The main chemical constituent of the oil is citral, which is a mixture of geranium (50%) and neral (30%) stereoisomers; minor components include limonene, linalool, geraniol and myrcene.
Cymbopogon flexuosus essential oil is said to have antibacterial, antifungal and anticancer effects. Studies have shown that C. flexuosus essential oil significantly suppresses HSP90 gene expression (a heat shock protein with a molecular weight of approximately 90 kDa).
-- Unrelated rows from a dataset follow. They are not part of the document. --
Lemma emit_agent_ok kind g group why : preserves (inv (alloc_ok D)) (emit_agent E kind g group why).
Proof.
  apply preserves_bind; [apply preserves_get_st|]. intros s.
  destruct (agents s !! g); [apply alloc_emit|apply preserves_skip].
Qed.

Lemma give_up_one_ok a : preserves (inv (alloc_ok D)) (give_up_one E a).
Proof.
  unfold give_up_one. cbv zeta. apply preserves_bind; [apply preserves_get_st|]. intros ids.
  apply preserves_bind; [apply emit_agent_ok|]. intros _. apply preserves_for_each. intros; apply mark_actor_dead_ok.
Qed.

Lemma tick_agent_same a : ag_id (tick_agent E a) = ag_id a ∧ devices (tick_agent E a) = devices a.
Proof. unfold tick_agent. destruct (gives_up E a), (degrades E a); done. Qed.

Lemma alloc_ok_fmap_agents s f :
  (∀ a, ag_id (f a) = ag_id a ∧ devices (f a) = devices a) → alloc_ok D s → alloc_ok D (s <| agents ::= fmap f |>).
Proof.
  intros Hf Hok. split; cbn; try apply Hok.
  - intros k a Hk. cbn in Hk. rewrite lookup_fmap in Hk. apply fmap_Some in Hk as (b & Hb & ->).
    rewrite (proj1 (Hf b)). by apply (al_agents s Hok).
  - intros k a Hk. rewrite lookup_fmap in Hk. apply fmap_Some in Hk as (b & Hb & ->).
    rewrite (proj2 (Hf b)). by apply (al_devices s Hok k).
Qed.

Lemma tick_agents_ok : preserves (inv (alloc_ok D)) (tick_agents E).
Proof.
  apply preserves_bind; [apply preserves_get_st|]. intros l.
  apply preserves_bind; [apply preserves_modify_st; intros s; apply alloc_ok_fmap_agents, tick_agent_same|].
  intros _. apply preserves_bind; [apply preserves_for_each; intros; apply emit_agent_ok|].
  intros _. apply preserves_for_each. intros; apply give_up_one_ok.
Qed.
The cytotoxicity of the compounds was tested by MTT assay and gene expression studies were conducted using HEK-293 and MCF-7 cells.

Preparation Method –
The food uses of this plant are similar to those of Cymbopogon citratus.

Guido Bissanti

Sources
– Acta Plantarum – Flora of the Italian Regions.
– Wikipedia, the free encyclopedia.
– Useful Tropical Plants Database.
– Conti F., Abbate G., Alessandrini A., Blasi C. (edited by), 2005. An annotated checklist of the Italian vascular flora, Palombi Editore.
– Pignatti S., 1982. Flora of Italy, Edagricole, Bologna.
– Treben M., 2000. Health from the Lord’s Pharmacy, Advice and experiences with medicinal herbs, Ennsthaler Editore.

Warning: Pharmaceutical applications and alimurgical uses are indicated for informational purposes only, they do not represent in any way a medical prescription; therefore no responsibility is taken for their use for curative, aesthetic or food purposes.